Apesar da falta de regulamentações, “o CBD está amplamente disponível nas cadeias britânicas e on-line, e o interesse público geral está em alta, o que é estimulado tanto pela mídia quanto pelo aumento de evidências e experiência de benefício terapêutico”, Jonathan Liebling, líder de pesquisa no Centro de Cannabis Medicinal (CMC), disse MJBizDaily.

No mês que vem, a CMC planeja publicar os resultados dos testes de 30 produtos disponíveis no Reino Unido, selecionados com base na popularidade.

Os resultados permitirão que a organização faça recomendações políticas para melhorar os regulamentos que eles chamam de “incoerentes” e “pouco claros”.

A CBD no Reino Unido é um “mercado completamente desregulado”, com “nenhuma garantia de que o que está marcado no rótulo está, na verdade, no próprio produto”, disse Liebling.

“Ninguém é responsável por controlar e regular este novo e excitante mercado”.

República Checa

Na República Tcheca, o Instituto Internacional de Cannabis e Cannabinoids (ICCI) publicou um “alerta para consumidores de CBD e óleos de cannabis vendidos no mercado da UE” no ano passado.

Os testes do grupo mostraram que:

34% dos óleos da CBD não correspondiam ao conteúdo declarado pelo fabricante.
Muitos produtos mostraram “risco de contaminações perigosas”.
A maioria dos rótulos não listou o conteúdo de THC, colocando os consumidores em risco de falhar nos testes de drogas.
O Dr. Pavel Kubu, CEO do ICCI, disse que quando o grupo compartilhou os resultados dos testes com os fabricantes, “cerca de um terço deles tomou medidas ativas para melhorar sua qualidade, algo visto em testes subsequentes”.

Após anos de testes, o ICCI está preparando um relatório com uma análise de tendências que será publicada ainda este ano.

Áustria

Na Áustria, outra organização sem fins lucrativos, a Arge Canna, também analisa amostras de produtos CBD comumente vendidos.

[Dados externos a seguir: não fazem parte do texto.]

(* ===== verification/Machine.v ===== *)
(** Byte-addressed physical memory, little-endian words, and the page, page
    table and address arithmetic of kernel/riscv/riscv.h. *)

From S2P Require Import Prelude.

(** ** Physical memory

    Addresses are [Z]; a byte that was never written reads as zero. *)

Abbreviation memory := (gmap Z Z).

Definition mget (m : memory) (a : Z) : Z := u8 (default 0 (m !! a)).

Definition mset (m : memory) (a v : Z) : memory := <[a := u8 v]> m.

(** Little-endian words of [n] bytes. *)
Fixpoint load_le (n : nat) (m : memory) (a : Z) : Z :=
  match n with
  | O => 0
  | S n' => mget m a + 256 * load_le n' m (a + 1)
  end.

Fixpoint store_le (n : nat) (m : memory) (a v : Z) : memory :=
  match n with
  | O => m
  | S n' => store_le n' (mset m a v) (a + 1) (v / 256)
  end.

Definition load64 (m : memory) (a : Z) : Z := load_le 8 m a.

Definition store64 (m : memory) (a v : Z) : memory := store_le 8 m a v.

Definition load32 (m : memory) (a : Z) : Z := load_le 4 m a.

Definition store32 (m : memory) (a v : Z) : memory := store_le 4 m a v.

(** The bytes [m[a .. a+n-1]]. *)
Definition load_bytes (m : memory) (a : Z) (n : nat) : list Z :=
  (λ i, mget m (a + Z.of_nat i)) <$> seq 0 n.

(** ** riscv.h: pages *)

Definition PGSIZE : Z := 4096.

Definition PGSHIFT : Z := 12.

Definition PGROUNDUP (sz : Z) : Z := Z.land (u64 (sz + PGSIZE - 1)) (Z.lnot (PGSIZE - 1)).

Definition PGROUNDDOWN (a : Z) : Z := Z.land a (Z.lnot (PGSIZE - 1)).

(** ** riscv.h: page table entries *)

Definition PTE_V : Z := Z.shiftl 1 0.

Definition PTE_R : Z := Z.shiftl 1 1.

Definition PTE_W : Z := Z.shiftl 1 2.

Definition PTE_X : Z := Z.shiftl 1 3.

Definition PTE_U : Z := Z.shiftl 1 4.

Definition PA2PTE (pa : Z) : Z := Z.shiftl (Z.shiftr pa 12) 10.

Definition PTE2PA (pte : Z) : Z := u64 (Z.shiftl (Z.shiftr pte 10) 12).

Definition PTE_FLAGS (pte : Z) : Z := Z.land pte 0x3FF.

Definition PXMASK : Z := 0x1FF.

Definition PXSHIFT (level : Z) : Z := PGSHIFT + 9 * level.

Definition PX (level va : Z) : Z := Z.land (Z.shiftr va (PXSHIFT level)) PXMASK.

Definition MAXVA : Z := Z.shiftl 1 (9 + 9 + 9 + 12 - 1).

(** [*pte & flag] as a condition. *)
Definition has (pte flag : Z) : bool := negb (Z.land pte flag =? 0).

(** ** memlayout.h *)

Definition KERNBASE : Z := 0x80000000.

Definition PHYSTOP : Z := KERNBASE + 128 * 1024 * 1024.

Definition TRAMPOLINE : Z := MAXVA - PGSIZE.

Definition TRAPFRAME : Z := TRAMPOLINE - PGSIZE.

Definition KSTACK (p : Z) : Z := TRAMPOLINE - (p + 1) * 2 * PGSIZE.

(** ** Bytes and words *)

Lemma u8_bound z : 0 ≤ u8 z < 256.
Proof. unfold u8. apply Z.mod_pos_bound. lia. Qed.

Lemma u8_id z : 0 ≤ z < 256 → u8 z = z.
Proof. intros. unfold u8. by apply Z.mod_small. Qed.

Lemma u64_id z : 0 ≤ z < 2 ^ 64 → u64 z = z.
Proof. intros. unfold u64. by apply Z.mod_small. Qed.

Lemma u64_bound z : 0 ≤ u64 z < 2 ^ 64.
Proof. unfold u64. apply Z.mod_pos_bound. lia. Qed.

Lemma u32_id z : 0 ≤ z < 2 ^ 32 → u32 z = z.
Proof. intros. unfold u32. by apply Z.mod_small. Qed.

Lemma u32_bound z : 0 ≤ u32 z < 2 ^ 32.
Proof. unfold u32. apply Z.mod_pos_bound. lia. Qed.

Lemma mget_bound m a : 0 ≤ mget m a < 256.
Proof. apply u8_bound. Qed.

Lemma mget_mset_eq m a v : mget (mset m a v) a = u8 v.
Proof.
  unfold mget, mset. rewrite lookup_insert_eq. simpl. apply u8_id, u8_bound.
Qed.

Lemma mget_mset_ne m a b v : a ≠ b → mget (mset m a v) b = mget m b.
Proof. intros. unfold mget, mset. by rewrite lookup_insert_ne. Qed.

Lemma mget_store_le_out n m a v b :
  b < a ∨ a + Z.of_nat n ≤ b → mget (store_le n m a v) b = mget m b.
Proof.
  revert m a v. induction n as [|n IH]; intros m a v Hb; [done|].
  cbn [store_le]. rewrite IH by lia. apply mget_mset_ne. lia.
Qed.

Lemma load_le_ext n m m' a :
  (∀ b, a ≤ b < a + Z.of_nat n → mget m b = mget m' b) →
  load_le n m a = load_le n m' a.
Proof.
  revert a. induction n as [|n IH]; intros a H; [done|].
  cbn [load_le]. rewrite (H a) by lia. f_equal. f_equal. apply IH. intros. apply H. lia.
Qed.

Lemma load_le_bound n m a : 0 ≤ load_le n m a < 256 ^ Z.of_nat n.
Proof.
  revert a. induction n as [|n IH]; intros a; [simpl; lia|].
  cbn [load_le]. pose proof (mget_bound m a). specialize (IH (a + 1)).
  rewrite Nat2Z.inj_succ, Z.pow_succ_r by lia. lia.
Qed.

Lemma load_store_le n m a v : load_le n (store_le n m a v) a = v mod 256 ^ Z.of_nat n.
Proof.
  revert m a v. induction n as [|n IH]; intros m a v; [by rewrite Z.mod_1_r|].
  cbn [load_le store_le]. rewrite IH.
  rewrite mget_store_le_out by lia. rewrite mget_mset_eq. unfold u8.
  rewrite Nat2Z.inj_succ, Z.pow_succ_r by lia.
  change (2 ^ 8) with 256. rewrite (Z.rem_mul_r v 256) by lia. lia.
Qed.

Lemma load64_bound m a : 0 ≤ load64 m a < 2 ^ 64.
Proof. apply (load_le_bound 8). Qed.

Lemma load64_store64 m a v : 0 ≤ v < 2 ^ 64 → load64 (store64 m a v) a = v.
Proof.
  intros. unfold load64, store64. rewrite load_store_le. by apply Z.mod_small.
Qed.

Lemma load64_ext m m' a :
  (∀ b, a ≤ b < a + 8 → mget m b = mget m' b) → load64 m a = load64 m' a.
Proof. intros H. by apply load_le_ext. Qed.

Lemma load64_store64_ne m a b v :
  b + 8 ≤ a ∨ a + 8 ≤ b → load64 (store64 m a v) b = load64 m b.
Proof. intros H. apply load64_ext. intros. apply mget_store_le_out. lia. Qed.

Lemma mget_store64_out m a v b :
  b < a ∨ a + 8 ≤ b → mget (store64 m a v) b = mget m b.
Proof. apply (mget_store_le_out 8). Qed.

Lemma load_bytes_length m a n : length (load_bytes m a n) = n.
Proof. unfold load_bytes. by rewrite length_fmap, length_seq. Qed.

Lemma lookup_load_bytes m a n i :
  (i < n)%nat → load_bytes m a n !! i = Some (mget m (a + Z.of_nat i)).
Proof.
  intros. unfold load_bytes. rewrite list_lookup_fmap, lookup_seq_lt by done. done.
Qed.

(** ** Page arithmetic *)

Lemma page_mask a : Z.land a (Z.lnot (PGSIZE - 1)) = a / PGSIZE * PGSIZE.
Proof.
  change (PGSIZE - 1) with (Z.ones 12). rewrite <- Z.ldiff_land.
  rewrite Z.ldiff_ones_r by lia. rewrite Z.shiftl_mul_pow2, Z.shiftr_div_pow2 by lia. done.
Qed.

Lemma PGROUNDDOWN_eq a : PGROUNDDOWN a = a / PGSIZE * PGSIZE.
Proof. apply page_mask. Qed.

Lemma PGROUNDUP_eq a :
  0 ≤ a → a + PGSIZE - 1 < 2 ^ 64 → PGROUNDUP a = (a + PGSIZE - 1) / PGSIZE * PGSIZE.
Proof.
  intros. unfold PGROUNDUP. rewrite u64_id by (unfold PGSIZE in *; lia). apply page_mask.
Qed.

Lemma PX_eq level va :
  0 ≤ level → PX level va = va / 2 ^ (12 + 9 * level) mod 512.
Proof.
  intros. unfold PX. change PXMASK with (Z.ones 9). rewrite Z.land_ones by lia.
  unfold PXSHIFT, PGSHIFT. rewrite Z.shiftr_div_pow2 by lia. done.
Qed.

Lemma PX_bound level va : 0 ≤ level → 0 ≤ PX level va < 512.
Proof. intros. rewrite PX_eq by done. apply Z.mod_pos_bound. lia. Qed.

(** ** Page table entries *)

Lemma has_testbit pte k : 0 ≤ k → has pte (Z.shiftl 1 k) = Z.testbit pte k.
Proof.
  intros Hk. unfold has. rewrite Z.shiftl_1_l.
  destruct (Z.testbit pte k) eqn:E.
  - apply negb_true_iff, Z.eqb_neq. intros H0.
    assert (Z.testbit (Z.land pte (2 ^ k)) k = false) by (rewrite H0; apply Z.testbit_0_l).
    rewrite Z.land_spec, E, Z.pow2_bits_true in H by done. done.
  - apply negb_false_iff, Z.eqb_eq. apply Z.bits_inj'. intros n Hn.
    rewrite Z.land_spec, Z.testbit_0_l. destruct (decide (n = k)) as [->|Hne].
    + by rewrite E.
    + rewrite Z.pow2_bits_false by done. by rewrite andb_false_r.
Qed.

Lemma PA2PTE_eq pa : PA2PTE pa = pa / PGSIZE * 1024.
Proof.
  unfold PA2PTE. rewrite Z.shiftl_mul_pow2, Z.shiftr_div_pow2 by lia. done.
Qed.

Lemma lor_flags x f : 0 ≤ f < 1024 → Z.lor (x * 1024) f = x * 1024 + f.
Proof.
  intros. rewrite <- Z.lxor_lor, <- Z.add_nocarry_lxor; [done| |].
  all: rewrite <- (Z.mod_small f 1024) by lia; change 1024 with (2 ^ 10);
    rewrite <- Z.shiftl_mul_pow2, <- Z.land_ones by lia;
    apply Z.bits_inj'; intros n Hn;
    rewrite !Z.land_spec, Z.shiftl_spec, Z.testbit_0_l by lia;
    destruct (decide (n < 10));
    [rewrite Z.testbit_neg_r by lia; done | rewrite Z.ones_spec_high by lia; by rewrite !andb_false_r].
Qed.

(** The entry that maps [pa] with the given flag bits decodes to them. *)
Lemma PTE2PA_make pa f :
  0 ≤ pa < 2 ^ 56 → pa mod PGSIZE = 0 → 0 ≤ f < 1024 → PTE2PA (Z.lor (PA2PTE pa) f) = pa.
Proof.
  intros Hpa Hal Hf. rewrite PA2PTE_eq, lor_flags by done. unfold PTE2PA.
  rewrite Z.shiftr_div_pow2, Z.shiftl_mul_pow2 by lia. change (2 ^ 10) with 1024.
  rewrite Z.div_add_l, (Z.div_small f), Z.add_0_r by lia. change (2 ^ 12) with PGSIZE.
  pose proof (Z.div_mod pa PGSIZE ltac:(done)). rewrite u64_id; unfold PGSIZE in *; lia.
Qed.

Lemma PTE_FLAGS_make pa f :
  0 ≤ f < 1024 → PTE_FLAGS (Z.lor (PA2PTE pa) f) = f.
Proof.
  intros Hf. rewrite PA2PTE_eq, lor_flags by done. unfold PTE_FLAGS.
  change 0x3FF with (Z.ones 10). rewrite Z.land_ones by lia. change (2 ^ 10) with 1024.
  rewrite Z.add_comm, Z.mod_add by lia. by apply Z.mod_small.
Qed.

Lemma testbit_make pa f k :
  0 ≤ f < 1024 → 0 ≤ k < 10 → Z.testbit (Z.lor (PA2PTE pa) f) k = Z.testbit f k.
Proof.
  intros. rewrite Z.lor_spec. unfold PA2PTE. rewrite Z.shiftl_spec by lia.
  by rewrite (Z.testbit_neg_r _ (k - 10)) by lia.
Qed.

Lemma make_bound pa f :
  0 ≤ pa < 2 ^ 56 → 0 ≤ f < 1024 → 0 ≤ Z.lor (PA2PTE pa) f < 2 ^ 64.
Proof.
  intros. rewrite PA2PTE_eq, lor_flags by done. unfold PGSIZE. dlia.
Qed.

Lemma PTE2PA_aligned pte : PTE2PA pte mod PGSIZE = 0.
Proof.
  unfold PTE2PA, u64, PGSIZE. rewrite Z.shiftl_mul_pow2 by lia.
  change (2 ^ 64) with (4096 * 2 ^ 52). rewrite Z.mul_comm. change (2 ^ 12) with 4096.
  rewrite Z.mul_mod_distr_l by lia. rewrite Z.mul_comm. apply Z.mod_mul. lia.
Qed.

Quando o grupo testou 46 produtos para o seu primeiro relatório, apenas 21 produtos tinham conteúdo CBD que correspondia aos seus rótulos dentro de uma variação aceitável.

Desde o relatório de 2017, a organização continua publicando os resultados dos testes realizados por laboratórios terceirizados na Áustria e na Espanha.

Gerald Wagner, membro do conselho da Arge Canna, observou que desde que a organização começou a testar produtos e publicar os resultados, as empresas “reagiram positivamente e levaram seus trabalhos para um novo nível”.

“A CBD na Europa é o Velho Oeste, então os órgãos de certificação independentes devem ser encorajados pela indústria e reguladores”, disse ele.

Para incentivar as empresas a melhorar seus padrões, a Arge Canna oferece um “selo de qualidade” às empresas que enviam seus produtos para serem testados quanto ao conteúdo de canabinóides, pesticidas, microorganismos e metais pesados.

Normas para toda a UE

A aplicação após a inclusão do CBD no catálogo de “novos alimentos” da UE tem sido tudo menos uniforme.

Perez, do OECM da Espanha, acredita que a solução precisa chegar a nível da UE, permitindo a venda de produtos que cumprem um padrão mínimo de qualidade.

“Quando a polícia apreende produtos em lojas locais, os consumidores só compram on-line”, disse ela. “Os empresários espanhóis estão se mudando para a Itália ou a República Tcheca para produzir lá e vender on-line para a Espanha. É uma situação absurda.

Kubu, do ICCI na República Tcheca, considera que “não há razão para pensar que as legislações nacionais na UE passem por mudanças significativas”, porque o novo regulamento de alimentos da UE deve fornecer um padrão para todo o continente.

Até agora, porém, nenhum produto da CBD tem a autorização necessária para cumprir essa regra.

“A aplicação da regulamentação em larga escala é esperada mais cedo ou mais tarde com o (primeiro) produto registrado com sucesso”, disse Kubu.

Em uma entrevista recente ao MJBizDaily, a ministra dinamarquesa da Saúde, Ellen Trane Nørby, também pediu por uma regulamentação mais consistente da UE.

“Muitos países europeus têm óleos CBD em prateleiras de farmácias, mas eles não têm legislação”, disse Nørby.

“Se você tem países que não têm legislação – ou simplesmente não seguem a legislação que eles têm no país – você coloca pacientes e coloca produtores e consumidores em uma situação muito difícil.”